Task to complete:
Under this line are the records; write out word for word the part that begins at the line containing "pose proof (bufs_wf cb b Hb Hin) as Hwf." and ends at the line containing "assert (length cs = index b) as Hlcs.", and no more.

Excerpted data:
(** The replaced tasks keep the properties of all tasks. *)
Lemma tasks_replace rs i t ts a :
  a ∈ addrs -> Forall (fun t' => task_buf t' = Some a) ts ->
  Forall (fun t => exists a, task_buf t = Some a /\ a ∈ addrs) rs -> rs !! i = Some t ->
  Forall (fun t => exists a, task_buf t = Some a /\ a ∈ addrs) (take i rs ++ ts ++ drop (S i) rs).
Proof.
  intros Ha Hts Hrs Hi. apply Forall_app. split; [by apply Forall_take|]. apply Forall_app. split; [|by apply Forall_drop].
  eapply Forall_impl; [exact Hts|]. intros t' Ht'. by exists a.
Qed.

Lemma ids_replace rs i t ts a :
  rs !! i = Some t -> Forall (fun t' => task_buf t' = Some a) ts ->
  (forall t' t'' id, t' ∈ ts -> t'' ∈ rs -> task_id t' = Some id -> task_id t'' = Some id -> task_buf t'' = Some a) ->
  (forall t t' id, t ∈ rs -> t' ∈ rs -> task_id t = Some id -> task_id t' = Some id -> task_buf t = task_buf t') ->
  forall t t' id, t ∈ take i rs ++ ts ++ drop (S i) rs -> t' ∈ take i rs ++ ts ++ drop (S i) rs ->
    task_id t = Some id -> task_id t' = Some id -> task_buf t = task_buf t'.
Proof.
  intros Hi Hts Hnew Hid t1 t2 id H1 H2 Hi1 Hi2. rewrite Forall_forall in Hts.
  apply elem_of_replace in H1 as [H1|H1], H2 as [H2|H2].
  - by rewrite (Hts t1 H1), (Hts t2 H2).
  - rewrite (Hts t1 H1). symmetry. by eapply Hnew.
  - rewrite (Hts t2 H2). by eapply Hnew.
  - by eapply Hid.
Qed.

Lemma fetch_buf_ok mm cb sb rb nt rs cnts i c :
  bufs_ok cb -> mem_ok mm -> protocol mm cb sb rb nt rs cnts -> rs !! i = Some (FetchBuf c) ->
  (forall x, x ∈ queued mm cb -> 0 < x.1.2) ->
  exists cs, read_cells mm (daddr c) (Z.to_nat (dsize c / SIZE_OF_CMD)) = Ok cs /\
    (calc_hash (bytes_of cs) =? msg_hash c) = true /\ forallb (fun x => negb (dsize x =? 0)) cs = true /\
    protocol mm cb sb rb (nt ++ send_release c) (take i rs ++ map (FetchCmd (length cnts) c) cs ++ drop (S i) rs)
      (cnts ++ [Z.of_nat (Z.to_nat (dsize c / SIZE_OF_CMD))]) /\
    todo_bufs mm (nt ++ send_release c) cb ++ map core cs ≡ₚ todo_bufs mm nt cb.
Proof.
  intros Hb Hm Hp Hi Hgood. pose proof (list_elem_of_lookup_2 _ _ _ Hi) as Ht.
  destruct (task_stage _ _ _ _ _ _ _ _ Hb Hp Ht) as (b & Hin & Htb & Hidx & Hst).
  destruct Hst as [(Htx & Hh & Hts & (c' & Hc' & Htr & Han) & Hq)|((_ & (id & _ & Hit) & _) & _)].
  2:{ rewrite Forall_forall in Hit. by destruct (Hit _ (elem_tasks_of _ _ _ Ht Htb)). }
  rewrite Hts in Hc'. injection Hc' as <-. destruct Han as (Hd & Hsz & Hcm & Hmh).
  pose proof (bufs_wf cb b Hb Hin) as Hwf.
  assert (Z.to_nat (dsize c / SIZE_OF_CMD) = index b) as En.
  { rewrite Hsz. unfold size, SIZE_OF_CMD. rewrite Z.div_mul by done. lia. }
  rewrite En, Hd. set (cs := take (index b) (cells_at mm (addr b))) in *.
  assert (entries mm b = map core cs) as Hent by done.
  assert (length cs = index b) as Hlcs.
  { destruct (mem_ok_cells mm (addr b) Hm (bw_addr b Hwf)) as [_ Hl]. unfold cs. rewrite length_take. pose proof (bw_index b Hwf). lia. }
  exists cs. split; [apply read_cells_ok; [done|apply Hwf..]|]. split; [by rewrite Hmh, Z.eqb_refl|].
  split.
  { apply forallb_forall. intros x Hx. assert (0 < dsize x) as Hx0; [|zbool; done].
    apply (Hgood (core x)). unfold queued. apply list_elem_of_In, in_flat_map. exists b.
    split; [by apply list_elem_of_In|]. rewrite Hent. apply list_elem_of_In. apply list_elem_of_fmap_2, list_elem_of_In, Hx. }
  assert (Forall (fun t' => task_buf t' = Some (addr b)) (map (FetchCmd (length cnts) c) cs)) as Hnew.
  { apply Forall_forall. intros t' (x & -> & Hx)%list_elem_of_fmap. cbn. by rewrite Hd. }
  destruct (tasks_of_replace rs i _ _ (addr b) Hi Htb Hnew) as [(l & Hl1 & Hl2) Hoth].
  rewrite Hts in Hl1. assert (l = []) as -> by (apply (Permutation_cons_inv (a := FetchBuf c)), Permutation_nil in Hl1; done).
  rewrite app_nil_r in Hl2. set (rs' := take i rs ++ _ ++ drop (S i) rs) in *.
  assert (forall b', addr b' <> addr b -> same mm mm nt (nt ++ [WByte (addr b) Release]) rs rs' b') as Hsame.
  { intros b' Hne. split; [done| |by apply Hoth]. by rewrite bytes_to_byte, decide_False. }
  assert (tr mm (nt ++ [WByte (addr b) Release]) (addr b) = [Tx; Release]) as Htr'.
  { unfold tr in *. rewrite bytes_to_byte, decide_True by done. by injection Htr as -> ->. }
  unfold send_release. rewrite Hd. split.
  - apply (protocol_focus mm mm cb sb rb nt _ rs rs' cnts _ b); try done.
    + by right.
    + intros b' Hne. split; [by apply Hsame|].
      intros t id Hto Hid. apply lookup_app_l. apply list_elem_of_filter in Hto as [_ Hto]. by eapply task_id_bound.
    + split; [done|]. left. split.
      { intros Hn. rewrite Hn in Hl2. apply Permutation_nil_l in Hl2. destruct cs; [cbn in Hlcs; lia|done]. }
      rewrite Hl2, length_map, Hlcs. split; [|split; [by apply Hwf|by left]].
      exists (length cnts). split; [by rewrite Hl2, length_map, Hlcs, lookup_app_r, Nat.sub_diag by lia|].
      rewrite Hl2. apply Forall_forall. intros t' (x & -> & Hx)%list_elem_of_fmap. split; [done|].
      rewrite Hent. by apply list_elem_of_fmap_2.
    + intros Hbw. pose proof (tx_rest cb b Hb Htx) as Hot. rewrite !Forall_app in Hot. destruct Hot as (_ & _ & Hot).
      rewrite Forall_forall in Hot. by destruct (Hot b Hbw).
    + apply quiet_app.
    + intros c' [? ? ? ? ?]. split; rewrite omap_app; cbn; by rewrite app_nil_r.
    + eapply tasks_replace; try done; [apply Hwf|apply (pr_tasks _ _ _ _ _ _ _ Hp)].
    + apply Forall_app. split; [apply (pr_bytes _ _ _ _ _ _ _ Hp)|]. repeat constructor. intros a c' [= <- _]. apply Hwf.
    + eapply ids_replace; try done; [|apply (pr_ids _ _ _ _ _ _ _ Hp)].
      intros t' t'' id (x & -> & Hx)%list_elem_of_fmap Ht'' [= <-] Hid. exfalso.
      pose proof (task_id_bound _ _ _ _ _ _ _ _ _ Hb Hp Ht'' Hid). lia.
  - apply elem_of_Permutation in Hin as [rest Hrest]. pose proof (bufs_others cb b rest Hb Hrest) as Hot.
    unfold todo_bufs. rewrite Hrest. cbn [flat_map]. unfold undone at 1 3. rewrite Htr, Htr'. cbn.
    rewrite (flat_map_ext_Forall (undone mm (nt ++ [WByte (addr b) Release])) (undone mm nt) rest).
    + rewrite Hent. apply Permutation_app_comm.
    + eapply Forall_impl; [exact Hot|]. intros b' Hne. by apply (same_undone mm mm _ _ rs rs'), Hsame.
Qed.

(** The task of a command works for an opened buffer. *)
Lemma item_stage mm cb sb rb nt rs cnts t id a :
  bufs_ok cb -> protocol mm cb sb rb nt rs cnts -> t ∈ rs -> task_id t = Some id -> task_buf t = Some a ->
  exists b, b ∈ all_bufs cb /\ addr b = a /\ (0 < index b)%nat /\ t ∈ tasks_of rs a /\
    cnts !! id = Some (Z.of_nat (length (tasks_of rs a))) /\ Forall (item id mm b) (tasks_of rs a) /\
    (length (tasks_of rs a) <= buf_len)%nat /\ (tr mm nt a = [Tx; Release] \/ tr mm nt a = [Release]) /\
    (b ∈ waiting_bufs cb \/ (tx_bufs cb = [b] /\ holds sb b /\ quiet rb nt)).
Proof.
  intros Hb Hp Ht Hid Hta. destruct (task_stage mm cb sb rb nt rs cnts t Hb Hp Ht) as (b & Hin & Htb & Hidx & Hst).
  rewrite Hta in Htb. injection Htb as ->. pose proof (elem_tasks_of rs t _ Ht Hta) as Hto.
  destruct Hst as [(_ & _ & _ & (c & Hc & _) & _)|((Hne & (id' & Hid' & Hit) & Hl & Htr) & Hpl)].
  { rewrite Hc in Hto. by apply list_elem_of_singleton in Hto as ->. }
  assert (id' = id) as ->.
  { rewrite Forall_forall in Hit. specialize (Hit t Hto).
    destruct t; cbn in Hid, Hit; try done; injection Hid as <-; [by destruct Hit as [-> _]|by subst]. }
  exists b. by split_and!.
Qed.

Lemma fetch_cmd_ok mm cb sb rb nt rs cnts i id bc c :
  bufs_ok cb -> protocol mm cb sb rb nt rs cnts -> rs !! i = Some (FetchCmd id bc c) ->
  core c ∈ queued mm cb /\
  protocol mm cb sb rb nt (take i rs ++ [FetchDone id bc] ++ drop (S i) rs) cnts.
Proof.
  intros Hb Hp Hi. pose proof (list_elem_of_lookup_2 _ _ _ Hi) as Ht.
  destruct (item_stage _ _ _ _ _ _ _ _ id (daddr bc) Hb Hp Ht eq_refl eq_refl)
    as (b & Hin & Ha & Hidx & Hto & Hcn & Hit & Hl & Htr & Hpl).
  assert (core c ∈ entries mm b) as Hce.
  { rewrite Forall_forall in Hit. by destruct (Hit _ Hto). }
  split; [unfold queued; apply list_elem_of_In, in_flat_map; exists b; split; by apply list_elem_of_In|].
  assert (Forall (fun t' => task_buf t' = Some (daddr bc)) [FetchDone id bc]) as Hnew by by constructor.
  destruct (tasks_of_replace rs i _ _ (daddr bc) Hi eq_refl Hnew) as [(l & Hl1 & Hl2) Hoth].
  set (rs' := take i rs ++ _ ++ drop (S i) rs) in *. rewrite <- Ha in *.
  apply (protocol_focus mm mm cb sb rb nt nt rs rs' cnts cnts b); try done.
  - intros b' Hne. split; [|done]. split; [done..|by apply Hoth].
  - split; [done|]. left. split; [by intros Hn; rewrite Hn in Hl2; apply Permutation_nil_l in Hl2|].
    split; [|rewrite Hl2; by rewrite Hl1 in Hl].
    exists id. split; [by rewrite Hl2; rewrite Hl1 in Hcn|]. rewrite Hl2. rewrite Hl1 in Hit.
    apply Forall_cons in Hit as [_ Hit]. by constructor.
  - intros Hbw. pose proof (pr_wait _ _ _ _ _ _ _ Hp) as Hw. rewrite Forall_forall in Hw. by apply Hw.
  - eapply tasks_replace; try done; [by eapply bw_addr, bufs_wf|apply (pr_tasks _ _ _ _ _ _ _ Hp)].
  - apply (pr_bytes _ _ _ _ _ _ _ Hp).
  - eapply ids_replace; try done; [|apply (pr_ids _ _ _ _ _ _ _ Hp)].
    intros t' t'' id' ->%list_elem_of_singleton Ht'' Hid' Hid''.
    rewrite (pr_ids _ _ _ _ _ _ _ Hp t'' (FetchCmd id bc c) id' Ht'' Ht Hid'' Hid'). cbn. by rewrite Ha.
Qed.

Hypothesis Hwidth : Z.of_nat buf_len < USIZE.

Lemma fetch_done_ok mm cb sb rb nt rs cnts i id bc :
  bufs_ok cb -> protocol mm cb sb rb nt rs cnts -> rs !! i = Some (FetchDone id bc) ->
  exists k, cnts !! id = Some k /\
    protocol mm cb sb rb (nt ++ if k =? 1 then send_free bc else []) (take i rs ++ [] ++ drop (S i) rs) (<[id := wsub k 1]> cnts) /\
    (forall b, b ∈ all_bufs cb -> undone mm (nt ++ if k =? 1 then send_free bc else []) b = undone mm nt b).
Proof.
  intros Hb Hp Hi. pose proof (list_elem_of_lookup_2 _ _ _ Hi) as Ht.
  destruct (item_stage _ _ _ _ _ _ _ _ id (daddr bc) Hb Hp Ht eq_refl eq_refl)
    as (b & Hin & Ha & Hidx & Hto & Hcn & Hit & Hl & Htr & Hpl).
  destruct (tasks_of_replace rs i _ [] (daddr bc) Hi eq_refl (Forall_nil_2 _)) as [(l & Hl1 & Hl2) Hoth].
  set (rs' := take i rs ++ _ ++ drop (S i) rs) in *. cbn [app] in Hl2. rewrite Hl1 in Hcn, Hl. cbn [length] in Hcn, Hl.
  eexists. split; [exact Hcn|].
  assert (wsub (Z.of_nat (S (length l))) 1 = Z.of_nat (length l)) as -> by (rewrite wsub_ok; lia).
  set (ps := if _ =? 1 then _ else _).
  assert (ps = match l with [] => [WByte (addr b) Free] | _ => [] end) as Hps.
  { unfold ps, send_free. rewrite Ha. destruct l; [done|]. cbn [length]. zbool. done. }
  assert (forall a', a' <> addr b -> bytes_to (nt ++ ps) a' = bytes_to nt a') as Hby.
  { intros a' Hne. rewrite Hps. destruct l; [by rewrite bytes_to_byte, decide_False|by rewrite app_nil_r]. }
  assert (tr mm (nt ++ ps) (addr b) = tr mm nt (addr b) ++ match l with [] => [Free] | _ => [] end) as Htr'.
  { unfold tr. rewrite Hps. destruct l; [by rewrite bytes_to_byte, decide_True|by rewrite !app_nil_r]. }
  rewrite <- Ha in *. split.
  - apply (protocol_focus mm mm cb sb rb nt _ rs rs' cnts _ b); try done.
    + intros b' Hne. split; [split; [done|by apply Hby|by apply Hoth]|].
      intros t id' Hto' Hid'. apply list_lookup_insert_ne. intros <-. apply list_elem_of_filter in Hto' as [Hb' Hto'].
      pose proof (pr_ids _ _ _ _ _ _ _ Hp t (FetchDone id bc) id Hto' Ht Hid' eq_refl) as He.
      rewrite Hb' in He. cbn in He. rewrite <- Ha in He. congruence.
    + split; [done|]. destruct l as [|t l].
      * right. split; [by apply Permutation_nil_r|]. rewrite Htr'. destruct Htr as [->| ->]; cbn; auto.
      * left. split; [by intros Hn; rewrite Hn in Hl2; apply Permutation_nil_l in Hl2|].
        rewrite Hl2, Htr', app_nil_r. split; [|split; [cbn in *; lia|done]]. exists id.
        split; [rewrite Hl2; apply list_lookup_insert_Some; left; split_and!; [done|done|by eapply lookup_lt_Some]|].
        rewrite Hl2. rewrite Hl1 in Hit. by apply Forall_cons in Hit as [_ Hit].
    + intros Hbw. pose proof (pr_wait _ _ _ _ _ _ _ Hp) as Hw. rewrite Forall_forall in Hw. by apply Hw.
    + intros Hq. rewrite Hps. destruct l; [by apply quiet_app|by rewrite app_nil_r].
    + intros c' [? ? ? ? ?]. rewrite Hps. destruct l; [|by rewrite app_nil_r].
      split; rewrite omap_app; cbn; by rewrite app_nil_r.
    + eapply (tasks_replace rs i _ [] (addr b)); try done; [by eapply bw_addr, bufs_wf|apply (pr_tasks _ _ _ _ _ _ _ Hp)].
    + apply Forall_app. split; [apply (pr_bytes _ _ _ _ _ _ _ Hp)|]. rewrite Hps. destruct l; [|done].
      repeat constructor. intros a c' [= <- _]. by eapply bw_addr, bufs_wf.
    + eapply (ids_replace rs i _ [] (addr b)); try done; [|apply (pr_ids _ _ _ _ _ _ _ Hp)].
      intros t' ? ? Ht'. by apply elem_of_nil in Ht'.
  - intros b' _. unfold undone. destruct (decide (addr b' = addr b)) as [->|Hne].
    + rewrite Htr'. destruct Htr as [->| ->], l; done.
    + unfold tr. by rewrite Hby.
Qed.
End Inv.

Exercise output:
  pose proof (bufs_wf cb b Hb Hin) as Hwf.
  assert (Z.to_nat (dsize c / SIZE_OF_CMD) = index b) as En.
  { rewrite Hsz. unfold size, SIZE_OF_CMD. rewrite Z.div_mul by done. lia. }
  rewrite En, Hd. set (cs := take (index b) (cells_at mm (addr b))) in *.
  assert (entries mm b = map core cs) as Hent by done.
  assert (length cs = index b) as Hlcs.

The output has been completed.